Placing your Wi-Fi router near or behind the television can be a great idea for home design, but televisions and their internal metal components can act as a kind of electromagnetic shield that will interfere with the signal coming out of the router.
Books are pretty dense, and if you put enough of them together, like lining an entire wall with bookshelves, it’s basically like you’ve built a huge signal damper. Traversing the length of a long bookcase is even more difficult for Wi-Fi signals.
It’s best not to put a WiFi Mesh router or system on a shelf, but this is especially true if the place where you need a strong signal is at the opposite end of a large number of shelves.
mirrors and windows
In the case of mirrors, many experts say that these materials cause the signal to bounce to other areas. In addition, they can have metal elements on the back that do not do the wireless signal a favor either, as we have previously commented.
Large wall mirrors have a greater impact than Mirrors Smaller and older mirrors affect Wi-Fi more than newer ones because older mirrors even contain real silver.
The same principle as for windows and mirrors applies to fish tanks, with the aggravating circumstance that not only could it reflect or bounce the signal, but water is excellent at blocking Wi-Fi signals. Putting your Wi-Fi router right next to a big fish tank is like putting a shock absorber on it. You will get a good signal on the side of the tank where the router is located, but you will notice a degraded signal on the other side.
Some components of microwave and other appliances they can retain the airwaves and affect the Internet connection to the devices. Although the kitchen is apparently not one of the best places to put your router, the proximity to certain appliances could affect it.

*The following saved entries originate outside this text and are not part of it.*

(* ===== verification/CpApplierProps.v ===== *)
(** * The applier implements the rollout reducer

    The control plane never stores the record the rollout reducer returns: it
    replays the reducer's effects as guarded updates of the [rollouts] table.
    The lemmas below turn one event into one update of that table and a known
    suffix of the log; the theorem says the updated row is the reducer's
    record. *)

From S2P Require Import Prelude Proto HostTypes HostTransitions HostProps RolloutMachine.
From S2P Require Import RolloutProps Gates Planner CpStore CpStoreProps CpRuntime.
Import Applier.

(** ** The effect of one event on the table *)

(** The row once the event has led to state [s']. *)
Definition row_after (row : RolloutRow) (e : RolloutEvent) (s' : RolloutState) : RolloutRow :=
  let r := rollout_after (record_of_row row) e s' in
  MkRolloutRow (rr_rollout_id r) (rr_channel r) (rr_target_ref r) (rr_state r)
    (rr_current_wave r) (rr_opened_event_log_seq r)
    (if bool_decide (s' = row_state row) then row_last_transition_event_log_seq row else None)
    (rr_opened_at r) (rr_terminal_at r) (rr_superseded_at r).

Definition rows_after (e : RolloutEvent) (t : RolloutsTable) : RolloutsTable :=
  match t !! rollout_event_rollout_id e with
  | None => t
  | Some row =>
      match rollout_table (row_state row) e with
      | Move s' => <[ rollout_event_rollout_id e := row_after row e s' ]> t
      | _ => t
      end
  end.

(** What the log gains. *)
Definition log_of_event (now : DateTime) (e : RolloutEvent) (t : RolloutsTable)
    : list EventLogEntry :=
  let rid := rollout_event_rollout_id e in
  match t !! rid with
  | None => []
  | Some row =>
      MkEventLogEntry EventLogKind.RolloutEvent now None (Some rid) (LogPayload.Rollout e) ::
      match rollout_table (row_state row) e with
      | Move s' =>
          if bool_decide (s' = row_state row) then []
          else [ MkEventLogEntry EventLogKind.Effect now None (Some rid)
                   (LogPayload.RolloutTransition rid (row_state row) s' (event_at e)) ]
      | _ => []
      end
  end.

(** Every row is stored under its identifier. *)
Definition rows_keyed (t : RolloutsTable) : Prop :=
  map_Forall (fun rid row => row_rollout_id row = rid) t.

Lemma rollout_wave_ge s wave e : (wave <= rollout_wave s wave e)%Z.
Proof. destruct s, e; simpl; try lia; destruct (Z.ltb _ _); lia. Qed.

(** A state change and a wave change never come with the same event, but for
    the unreachable [Converging]; the update order does not matter. *)
Lemma apply_rollout_effects now d row e s' :
  let rid := row_rollout_id row in
  db_rollouts d !! rid = Some row ->
  fold_left (apply_rollout_effect now) (rollout_effects (record_of_row row) e s') d =
  send_entries
    (if bool_decide (s' = row_state row) then []
     else [ MkEventLogEntry EventLogKind.Effect now None (Some rid)
              (LogPayload.RolloutTransition rid (row_state row) s' (event_at e)) ])
    (d <| db_rollouts := <[ rid := row_after row e s' ]> (db_rollouts d) |>).
Proof.
  intros rid Hrow. unfold rollout_effects, row_after, rollout_after. simpl.
  pose proof (rollout_wave_ge (row_state row) (row_current_wave row) e) as Hge.
  set (wave' := rollout_wave _ _ _) in *.
  destruct d as [t rec q qs f table channel log], row as [rid0 ch ref s wave o l opened term super]; simpl in *.
  subst rid. case_bool as [->|Hs]; simpl.
  - unfold send_entries. rewrite !app_nil_r. case_bool as [->|Hw]; simpl; [by rewrite insert_id|].
    unfold Rollouts.set_current_wave. rewrite Hrow. simpl.
    by destruct (Z.ltb_spec wave wave'); [|lia].
  - unfold Rollouts.record_rollout_transition. rewrite Hrow. simpl.
    rewrite (bool_decide_eq_false_2 (s = s')) by congruence.
    destruct s'; simpl;
    (case_bool as [->|Hw]; simpl; [done|]; unfold append_event_log; simpl;
     unfold Rollouts.set_current_wave; rewrite lookup_insert_eq; simpl;
     destruct (Z.ltb_spec wave wave'); [|lia]; by rewrite insert_insert_eq).
Qed.

Lemma process_rollout_event_eq now e d :
  rows_keyed (db_rollouts d) ->
  process_rollout_event now e d =
  send_entries (log_of_event now e (db_rollouts d)) (d <| db_rollouts := rows_after e (db_rollouts d) |>).
Proof.
  intros Hk. unfold process_rollout_event, rows_after, log_of_event, Rollouts.state.
  destruct (db_rollouts d !! rollout_event_rollout_id e) as [row|] eqn:Hrow.
  2:{ unfold send_entries. rewrite !app_nil_r. by destruct d. }
  pose proof (Hk _ _ Hrow) as Hid. simpl in Hid.
  pose proof (rollout_step_table (record_of_row row) e now) as Hstep.
  change (rr_state (record_of_row row)) with (row_state row) in Hstep.
  destruct (rollout_table (row_state row) e) as [s'| |]; rewrite Hstep; [|by destruct d..].
  rewrite (apply_rollout_effects now _ row e s') by (simpl; by rewrite Hid).
  rewrite Hid. destruct d; unfold append_event_log, send_entries; simpl. by rewrite <- !app_assoc.
Qed.

Lemma rows_after_keyed e t : rows_keyed t -> rows_keyed (rows_after e t).
Proof.
  intros Hk. unfold rows_after. destruct (t !! _) as [row|] eqn:Hrow; [|done].
  destruct (rollout_table _ _); [|done..].
  apply map_Forall_insert_2; [|done]. simpl. by apply (Hk _ _ Hrow).
Qed.

(** Only the event's own row changes. *)
Lemma rows_after_other e t rid :
  rid <> rollout_event_rollout_id e -> rows_after e t !! rid = t !! rid.
Proof.
  intros Hne. unfold rows_after. destruct (t !! rollout_event_rollout_id e) as [row|]; [|done].
  destruct (rollout_table _ _); [|done..]. by rewrite lookup_insert_ne.
Qed.

Lemma rows_after_own e t row :
  t !! rollout_event_rollout_id e = Some row ->
  rows_after e t !! rollout_event_rollout_id e =
  Some (match rollout_table (row_state row) e with Move s' => row_after row e s' | _ => row end).
Proof.
  intros Hrow. unfold rows_after. rewrite Hrow.
  destruct (rollout_table _ _); [by rewrite lookup_insert_eq | done..].
Qed.

Lemma row_after_state row e s' : row_state (row_after row e s') = s'.
Proof. done. Qed.

(** ** Properties *)

(** C38.  The database implements the rollout reducer.  The applier discards the
    record the reducer returns and writes its effects through guarded updates;
    yet for every event the row of the event's rollout becomes exactly that
    record (only the log reference of the last transition is cleared when the
    state changes, as the applier has no number for it), a refused event and an
    unknown rollout change no row, every other row and every other table stays
    as it is, and the writer of the log is sent the event, then the transition
    when the state changed. *)
Theorem applier_implements_rollout_reducer (now : DateTime) (e : RolloutEvent) (d : Db) :
  let rid := rollout_event_rollout_id e in
  let d' := process_rollout_event now e d in
  rows_keyed (db_rollouts d) ->
  (forall rid', rid' <> rid -> db_rollouts d' !! rid' = db_rollouts d !! rid') /\
  match db_rollouts d !! rid with
  | None => d' = d
  | Some row =>
      match rollout.step (record_of_row row) e now with
      | Ok (r', _) => exists row', db_rollouts d' !! rid = Some row' /\
          record_of_row row' =
            r' <| rr_last_transition_event_log_seq :=
                    if bool_decide (rr_state r' = row_state row)
                    then row_last_transition_event_log_seq row else None |>
      | Err _ => db_rollouts d' !! rid = Some row
      end
  end /\
  db_records d' = db_records d /\ db_queue d' = db_queue d /\
  db_quarantines d' = db_quarantines d /\ db_failures d' = db_failures d /\
  db_event_log d' = db_event_log d /\
  db_log_sent d' = db_log_sent d ++ log_of_event now e (db_rollouts d) /\
  db_log_channel d' = db_log_channel d ++ log_of_event now e (db_rollouts d).
Proof.
  intros rid d' Hk. unfold d'. rewrite process_rollout_event_eq by done. unfold send_entries. simpl.
  split_and!; [intros; by apply rows_after_other | | done..].
  unfold log_of_event. fold rid.
  destruct (db_rollouts d !! rid) as [row|] eqn:Hrow.
  2:{ unfold rows_after. fold rid. rewrite Hrow, !app_nil_r. by destruct d. }
  pose proof (rollout_step_table (record_of_row row) e now) as Hstep.
  change (rr_state (record_of_row row)) with (row_state row) in Hstep.
  pose proof (rows_after_own e _ row Hrow) as Hown. fold rid in Hown. rewrite Hown.
  destruct (rollout_table (row_state row) e) as [s'| |]; rewrite Hstep; [|done..].
  eexists; split; [done|]. by destruct row.
Qed.

Definition sample_active_row : RolloutRow :=
  MkRolloutRow (MkRolloutId "stable@r1") "stable" "r1" RolloutState.Active 0 None (Some 4%Z) 0
    None None.
Definition sample_active_db : Db :=
  empty_db <| db_rollouts := {[ MkRolloutId "stable@r1" := sample_active_row ]} |>.

Lemma applier_implements_rollout_reducer_witness :
  exists row',
    db_rollouts (process_rollout_event 9 (RolloutEvent.RolloutTerminal (MkRolloutId "stable@r1") 8)
      sample_active_db) !! MkRolloutId "stable@r1" = Some row' /\
    record_of_row row' = (record_of_row sample_active_row) <| rr_state := RolloutState.Terminal |>
      <| rr_terminal_at := Some 8%Z |> <| rr_last_transition_event_log_seq := None |>.
Proof.
  destruct (applier_implements_rollout_reducer 9
    (RolloutEvent.RolloutTerminal (MkRolloutId "stable@r1") 8) sample_active_db) as (_ & H & _).
  - unfold sample_active_db. simpl. by apply map_Forall_singleton.
  - exact H.
Defined.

For example, him refrigerator, washer and dryer they’re equally thick metal objects that aren’t Wi-Fi friendly. The same thing happens with your furnace and even with the water heater they also affect the strength of the Wi-Fi signal. The latter does doubly so, as it’s not just a giant metal cylinder, it’s also filled with water.
Move the router away from any device that could create interference. This includes appliances, but also any device that works over Wi-Fi. All this can affect the quality of the signal and cause continuous dropouts.
Another reason why the Wi-Fi network does not arrive well is because of the obstacles that may exist. For example, a wall, a wall, a piece of furniture… All this will have an influence and can block the signal. There are things that affect much more, such as an iron plate. It is in these cases when we must be more careful.
Barriers like walls plaster, cement, stone, brick, they are also an obstacle for WiFi to operate optimally in small spaces. For example, steel posts and beams interfere with the signal. The more metal in the walls of your home, whether it’s steel studs or coated insulation, the more transmission problems you’ll have.
However, the main enemy is concrete walls, very good at the level of insulation and, precisely for that reason, terrible for the transmission of the Wi-Fi signal. Concrete block walls aren’t much better, though they don’t dampen the signal as strongly as solid concrete.